◆ What is needed:
Set down the data again in full, keeping every line exactly as it is.

◆ Exercise materials:
(* ===== verification/GlobPlan.v ===== *)
(** Matching a compiled pattern: [GlobPattern::match] and [match_arms] with the
    plans they decide by, of include/kotatsu/support/glob_pattern.h and
    src/support/glob_pattern.cpp.

    A plan answers from the ends of the path, a word at a time where the
    literal is short, what the segment loop would answer.  Words are read in
    little-endian order; the tests compare them whole, so the order of the
    bytes does not matter to them. *)

From Stdlib Require Import Strings.Byte ZArith Lia Bool.
From stdpp Require Import prelude strings.
From S2P Require Import Prelude Swar Utf8 Glob GlobMatch GlobExec GlobSyntax GlobCompile.
Local Open Scope kota_scope.
Local Open Scope nat_scope.

(** ** Data *)

Inductive Mode :=
| LiteralMode | AnyMode | PrefixTreeMode | SuffixMode | PathSuffixMode | SegmentSuffixMode
| ArmsMode | SuffixArms | SegmentSuffixArms | ExtensionArms.

#[export] Instance mode_eq_dec : EqDecision Mode.
Proof. solve_decision. Defined.

Record GlobPattern := mkPattern {
  prefix : bytes;
  prefix_at_seg_end : bool;
  mode : Mode;
  program : Program;
}.

(** ** Trailing literals *)

(** The last eight bytes of a text, as a word. *)
Definition last_word (s : bytes) : Z := le_word (drop (length s - 8) s).

Definition packed_matches (p : PackedLiteral) (input lits : bytes) : bool :=
  if length input <? lit_size p then false
  else if (lit_size p <=? 8) && (8 <=? length input) then (Z.land (last_word input) (mask p) =? word p)%Z
  else if (lit_size p <=? 16) && (16 <=? length input) then
    (Z.land (last_word input) (mask p) =? word p)%Z
    && (Z.land (le_word (substr input (length input - 16) 8)) (lead_mask p) =? lead_word p)%Z
  else ends_with input (substr lits (lit_begin p) (lit_size p)).

(** ** Plans *)

Definition base_name (path : bytes) : bytes :=
  match find_last (λ c, c =?b slash) path with Some i => drop (i + 1) path | None => path end.

Definition head (g : Pools) (a : Arm) : bytes := substr (literals g) (head_begin a) (head_size a).

Section Plans.
Variables (g : Pools) (segs : list Segment).

Definition literal_matches (a : Arm) (str : bytes) : bool := packed_matches (arm_literal a) str (literals g).

Definition match_final (a : Arm) (str : bytes) : bool :=
  if negb (literal_matches a str) then false
  else
    let name := if basename a then base_name str else str in
    if negb (basename a) && contains name slash then false
    else if bool_decide (plan a = AffixPlan) then
      (head_size a + lit_size (arm_literal a) <=? length name) && starts_with name (head g a)
    else
      let last_ := segs !!! (arm_end a - 1) in
      if is_kind LiteralSegment last_ then length name =? lit_size (arm_literal a)
      else match_tokens g (seg_begin last_) (seg_end last_) name.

◆ Solution for this task:
(* ===== verification/GlobPlan.v ===== *)
(** Matching a compiled pattern: [GlobPattern::match] and [match_arms] with the
    plans they decide by, of include/kotatsu/support/glob_pattern.h and
    src/support/glob_pattern.cpp.

    A plan answers from the ends of the path, a word at a time where the
    literal is short, what the segment loop would answer.  Words are read in
    little-endian order; the tests compare them whole, so the order of the
    bytes does not matter to them. *)

From Stdlib Require Import Strings.Byte ZArith Lia Bool.
From stdpp Require Import prelude strings.
From S2P Require Import Prelude Swar Utf8 Glob GlobMatch GlobExec GlobSyntax GlobCompile.
Local Open Scope kota_scope.
Local Open Scope nat_scope.

(** ** Data *)

Inductive Mode :=
| LiteralMode | AnyMode | PrefixTreeMode | SuffixMode | PathSuffixMode | SegmentSuffixMode
| ArmsMode | SuffixArms | SegmentSuffixArms | ExtensionArms.

#[export] Instance mode_eq_dec : EqDecision Mode.
Proof. solve_decision. Defined.

Record GlobPattern := mkPattern {
  prefix : bytes;
  prefix_at_seg_end : bool;
  mode : Mode;
  program : Program;
}.

(** ** Trailing literals *)

(** The last eight bytes of a text, as a word. *)
Definition last_word (s : bytes) : Z := le_word (drop (length s - 8) s).

Definition packed_matches (p : PackedLiteral) (input lits : bytes) : bool :=
  if length input <? lit_size p then false
  else if (lit_size p <=? 8) && (8 <=? length input) then (Z.land (last_word input) (mask p) =? word p)%Z
  else if (lit_size p <=? 16) && (16 <=? length input) then
    (Z.land (last_word input) (mask p) =? word p)%Z
    && (Z.land (le_word (substr input (length input - 16) 8)) (lead_mask p) =? lead_word p)%Z
  else ends_with input (substr lits (lit_begin p) (lit_size p)).

(** ** Plans *)

Definition base_name (path : bytes) : bytes :=
  match find_last (λ c, c =?b slash) path with Some i => drop (i + 1) path | None => path end.

Definition head (g : Pools) (a : Arm) : bytes := substr (literals g) (head_begin a) (head_size a).

Section Plans.
Variables (g : Pools) (segs : list Segment).

Definition literal_matches (a : Arm) (str : bytes) : bool := packed_matches (arm_literal a) str (literals g).

Definition match_final (a : Arm) (str : bytes) : bool :=
  if negb (literal_matches a str) then false
  else
    let name := if basename a then base_name str else str in
    if negb (basename a) && contains name slash then false
    else if bool_decide (plan a = AffixPlan) then
      (head_size a + lit_size (arm_literal a) <=? length name) && starts_with name (head g a)
    else
      let last_ := segs !!! (arm_end a - 1) in
      if is_kind LiteralSegment last_ then length name =? lit_size (arm_literal a)
      else match_tokens g (seg_begin last_) (seg_end last_) name.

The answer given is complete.